Seja como for, a verdade é que a visão crítica de muitos ensaístas, historiadores publicistas e intelectuais brasileiros, de um modo geral, em relação à sua própria história bebe diretamente de fonte bem precisa: o pessimismo lusitano de finais do século XIX de que Oliveira Martins foi o grande epígono. Essa perspectiva sombria da história de Portugal, então acolhida e amplamente glosada do outro lado do Atlântico, acabou por formar uma espécie de “solo comum” de algumas das mais fortes interpretações do sentido da herança portuguesa na formação do Brasil; por isso, a leitura de qualquer dos seus livros “provoca ainda hoje em qualquer brasileiro culto (…) uma espécie de efeito de reconhecimento: está ali, sistematizado num conjunto coeso, muito do que no Brasil se foi pensando do que foi Portugal na história da civilização ocidental.” (Franchetti, 2007) [2]. Nesse sentido, o filme de Camurati é um marco: assinala a persistência, mais de um século depois, de uma visão depreciativa do Brasil em relação a Portugal (e, por extensão, em relação a si mesmo), que – permeando o sistema educativo e sendo retomada amiúde pelos média – assim se consolida, renova e (re)atualiza.
Entretanto, em 2002, a rede Globo voltava à carga com a produção de uma mini-série sobre os bastidores da Independência – Quinto dos Infernos [3]. Em estilo de metaficção historiográfica típica da literatura pós-moderna, a série confere predominância aos elementos mais próximos da cultura popular de massa, com proliferação do grotesco. A Corte portuguesa é aí retratada, uma vez mais, num tom chocarreiro, contribuindo para deixar na memória coletiva uma imagem derrisória das circunstâncias que rodearam a Independência do Brasil, bem como de algumas das suas principais figuras, incluindo o imperador D. Pedro I e (novamente) D. João VI.

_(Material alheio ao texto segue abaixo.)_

Lemma resolved_ok : resolver_ok exempt s1.
Proof using Hok HW Hbody Hm HR.
  assert (Hsize : size m = size (rs_pending s)) by (by rewrite <-!(size_dom (D := gset Z)), fewer_dom).
  pose proof (ro_totals _ _ _ _ Hok) as (H1 & H2 & H3)%totals_agree_spec.
  split; simpl.
  - exact (ro_cache _ _ _ _ Hok).
  - exact (ro_addressed _ _ _ _ Hok).
  - intros q t' (t & Hq & ->)%fewer_lookup. destruct (ro_txs _ _ _ _ Hok q t Hq) as [[] ?]. split; [|done]. by case_decide; split.
  - by rewrite (ro_order _ _ _ _ Hok), fewer_dom.
  - intros h V [_ HV]%lookup_delete_Some. exact (ro_nonempty _ _ _ _ Hok h V HV).
  - intros q h [Hin _]%waiters_delete. destruct (ro_index _ _ _ _ Hok q h Hin) as (t & Ht & ?). rewrite (fewer_lookup_of _ _ Ht). eexists. split; [done|]. by case_decide.
  - intros q t' h (t & Hq & ->)%fewer_lookup Hin. assert (Hin' : h ∈ pt_unique_hashes t) by (by case_decide). rewrite waiters_delete.
    destruct (ro_bodies _ _ _ _ Hok q t h Hq Hin') as [?|Hw]; [by left|]. destruct (decide (h = hash)) as [->|]; [by left|by right].
  - intros q t' (t & Hq & ->)%fewer_lookup. case_decide as HqW; simpl.
    + rewrite (fewer_unresolved q t Hq HqW). rewrite sat_sub_small by lia. lia.
    + rewrite (ro_unresolved _ _ _ _ Hok q t Hq). do 2 f_equal. apply list_filter_iff. intros h. rewrite waiters_delete. split; [|tauto]. intros Hw. split; [done|]. intros ->. by apply HqW, waiters_here.
  - intros h V [_ HV]%lookup_delete_Some. destruct (ro_owner _ _ _ _ Hok h V HV) as (q & t & ? & Ht & ?). exists q. rewrite (fewer_lookup_of _ _ Ht). eexists. split; [done|]. split; [done|]. by case_decide.
  - intros q [Hq|(HqW & t & Hq & Hz)]%HR.
    + destruct (ro_resolved _ _ _ _ Hok q Hq) as [? Hn]. split; [by apply fewer_is_Some|]. intros h [Hin _]%waiters_delete. by apply (Hn h).
    + split; [apply fewer_is_Some; by eexists|]. intros h Hin. pose proof (fewer_unresolved q t Hq HqW) as Hu. rewrite sat_sub_small in Hz by lia.
      destruct (ro_index _ _ _ _ Hok q h) as (t' & Ht' & Hin'); [by apply waiters_delete in Hin as [? _]|]. assert (t' = t) as -> by congruence.
      assert (h ∈ filter (λ h, q ∈ waiters (delete hash (rs_pending_by_hash s)) h) (pt_unique_hashes t)) as Hf by (by apply list_elem_of_filter).
      destruct (filter _ (pt_unique_hashes t)); [by apply elem_of_nil in Hf|simpl in Hu; lia].
  - intros q Hq%fewer_is_Some. destruct (ro_progress _ _ _ _ Hok q Hq) as [?|[?|[h Hh]]]; [by left|right; left; apply HR; by left|right].
    destruct (decide (h = hash)) as [->|Hne]; [|right; exists h; by apply waiters_delete]. apply waiters_here in Hh. destruct Hq as [t Hq].
    pose proof (fewer_unresolved q t Hq Hh) as Hu. destruct (filter _ (pt_unique_hashes t)) as [|h' l] eqn:Hf.
    + left. apply HR. right. split; [done|]. exists t. split; [done|]. rewrite Hu. simpl. done.
    + right. exists h'. assert (h' ∈ h' :: l) as Hin by left. rewrite <-Hf in Hin. by apply list_elem_of_filter in Hin as [? _].
  - intros q r Hr. rewrite fewer_none. exact (ro_ready _ _ _ _ Hok q r Hr).
  - intros q r Hr. rewrite fewer_none. exact (ro_immediate _ _ _ _ Hok q r Hr).
  - exact (ro_recovery _ _ _ _ Hok).
  - apply totals_agree_spec. simpl. unfold accounted_total, slots_total in *. rewrite !fewer_sum by done. done.
  - exact (ro_ready_bytes _ _ _ _ Hok).
  - exact (ro_immediate_bytes _ _ _ _ Hok).
  - exact (ro_immediate_count _ _ _ _ Hok).
  - exact (ro_next _ _ _ _ Hok).
  - pose proof (ro_count _ _ _ _ Hok) as Hc. unfold cached_count in *. simpl. lia.
  - exact (ro_load _ _ _ _ Hok).
Qed.
Lemma resolved_pins extra : pins_exact extra s → pins_exact extra s1.
Proof using Hm. intros Hp h. specialize (Hp h). unfold holders in *. simpl. by rewrite fewer_sum. Qed.
Lemma resolved_evolves : evolves xxh64 [] s s1.
Proof using Hm.
  split; [split|..]; simpl; try done.
  - intros q t Ht. left. rewrite (fewer_lookup_of _ _ Ht). eexists. split; [done|]. by case_decide.
  - intros q r Hr. by left.
  - intros q t' (t & Ht & ->)%fewer_lookup. exists t. split; [done|]. by case_decide.
  - by left.
  - intros q h [? _]%waiters_delete. done.
  - unfold load. simpl. lia.
  - unfold cached_count. simpl. rewrite <-!(size_dom (D := gset Z)), fewer_dom. done.
Qed.
End resolve.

Mas o mito procede, como se sabe, pela incessante repetição de si mesmo. Pelo que, já depois do Quinto dos Infernos, voltámos a ter nova obra cinematográfica em que mais uma vez é acentuada a ideia de que os grandes problemas do Brasil tiveram origem em Portugal. No caso concreto, as ilegalidades várias que grassam entre empresários e políticos em torno do financiamento dos partidos. O filme Polícia Federal: A Lei é para Todos, de Marcelo Antunez – longa metragem mais vista no Brasil em 2017 – retrata os meandros da Lava-Jato, considerada uma das maiores operações do mundo contra a corrupção e a lavagem de dinheiro. Aí se afirma, logo nos primeiros minutos da narração, em voz off, que “a corrupção, como a varíola e a tuberculose, chegou ao Brasil com as primeiras caravelas”…

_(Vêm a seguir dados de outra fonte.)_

(* ===== verification/BlobAcceptSpec.v ===== *)
(** * Admission of cached packets

    A cached packet becomes a pending transaction that waits for its absent bodies, or is refused with a recovery; the
    transaction that just joined survives the pressure it causes or is recovered itself. *)
From stdpp Require Import base numbers list gmap sets sorting.
From S2P Require Import Prelude Effects Counting BlobStore BlobStoreSpec BlobStoreTheorems BlobPackets BlobPacketsSpec BlobResolver BlobResolverInv.
From S2P Require Import BlobResolverSpec BlobIntake BlobIntakeSpec.
#[local] Open Scope Z_scope.

Implicit Types (s : Resolver) (q hash : Z) (t : PendingTransaction) (r : ReadyItem) (cache : CacheStore) (status : BlobCacheStatus) (ev : ChunkResyncEvent).

(** ** The index *)

Lemma index_hash_lookup q hs index hash : foldl (index_hash q) index hs !! hash =
  if decide (hash ∈ hs) then Some ({[q]} ∪ default ∅ (index !! hash)) else index !! hash.
Proof.
  revert index. induction hs as [|h hs IH]; intros index; [by rewrite decide_False by apply not_elem_of_nil|]. cbn [foldl]. rewrite IH. unfold index_hash.
  destruct (decide (hash = h)) as [->|Hne].
  - rewrite lookup_insert_eq, (decide_True (P := h ∈ h :: hs)) by by left. simpl. case_decide; [|done]. f_equal. set_solver.
  - rewrite lookup_insert_ne by done. destruct (decide (hash ∈ hs)) as [Hl|Hl]; [by rewrite (decide_True (P := hash ∈ h :: hs)) by by right|].
    rewrite (decide_False (P := hash ∈ h :: hs)); [done|]. by apply not_elem_of_cons.
Qed.
Lemma waiters_indexed q hs index q0 hash : q0 ∈ waiters (foldl (index_hash q) index hs) hash ↔ q0 ∈ waiters index hash ∨ q0 = q ∧ hash ∈ hs.
Proof. unfold waiters. rewrite index_hash_lookup. case_decide; simpl; set_solver. Qed.

Lemma same_elements_length (l k : list Z) : NoDup l → NoDup k → (∀ x, x ∈ l ↔ x ∈ k) → length l = length k.
Proof. intros. by apply Permutation_length, NoDup_Permutation. Qed.

Lemma nonempty_elem (l : list Z) : l ≠ [] → ∃ x, x ∈ l.
Proof. destruct l as [|x l]; [done|]. exists x. by left. Qed.

(** ** Waiting

    Between calls a transaction waits only for bodies that are absent. Work that adds no body and no waiter keeps that. *)
Definition waits_absent s : Prop := ∀ hash q, q ∈ waiters (rs_pending_by_hash s) hash → body (rs_cache s) hash = None.
Record quiet s s' : Prop := {
  qt_absent hash : body (rs_cache s) hash = None → body (rs_cache s') hash = None;
  qt_waiters q hash : q ∈ waiters (rs_pending_by_hash s') hash → q ∈ waiters (rs_pending_by_hash s) hash;
}.
Lemma quiet_refl s : quiet s s.
Proof. by split. Qed.
Lemma quiet_trans s1 s2 s3 : quiet s1 s2 → quiet s2 s3 → quiet s1 s3.
Proof. intros [] []. split; auto. Qed.
Lemma quiet_waits s s' : quiet s s' → waits_absent s → waits_absent s'.
Proof. intros [Ha Hw] H hash q Hq. by eapply Ha, H, Hw. Qed.
Lemma evolves_quiet xxh64 out s s' : evolves xxh64 out s s' → quiet s s'.
Proof. intros []. by split. Qed.

Section admission.
Context (layout : Layout) (limits : BlobCacheLimits) (xxh64 : Blob → Z) (Limits : limits_ok limits) (Layout_ok : layout_ok layout).
Notation resolver_ok := (resolver_ok limits xxh64).
Notation steady := (steady limits xxh64).
Notation sound := (sound limits xxh64).
Notation kept := (kept xxh64).
Notation evolves := (evolves xxh64).
Implicit Types (E : BlobCacheError → Resolver → Prop).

O leit-motiv sobre a origem portuguesa dos males do Brasil prossegue, portanto, reforçado pela repetição nos média mais poderosos como são o cinema e a televisão. Assim se consolida um imaginário brasileiro claramente antilusitano, que só pode criar estranhamento, distanciamento e (in)comunicação no relacionamento mais profundo entre os dois países.
Dir-se-ia que, perante a necessidade intrínseca de, no seu movimento de autodefinição e afirmação nacionais, se demarcar do elemento português – quase sempre apresentado como algo estranho, vindo de fora, que tivesse sido imposto e depois expulso, nada havendo, portanto, que o relacione ou que o ligue aos brasileiros de hoje –, se cede quase sempre, no Brasil, à tentação de demolir a imagem das figuras lusitanas e/ou de origem lusa mais destacadas. Esquecendo, num movimento porventura inconsciente, que foram essas personagens que corporizaram e lideraram o movimento pela Independência, primeiro, e marcaram em seguida os esforços iniciais de construção da própria nação. Acaba-se dessa forma por operar uma desconstrução desestabilizadora dos fundamentos da própria identidade nacional.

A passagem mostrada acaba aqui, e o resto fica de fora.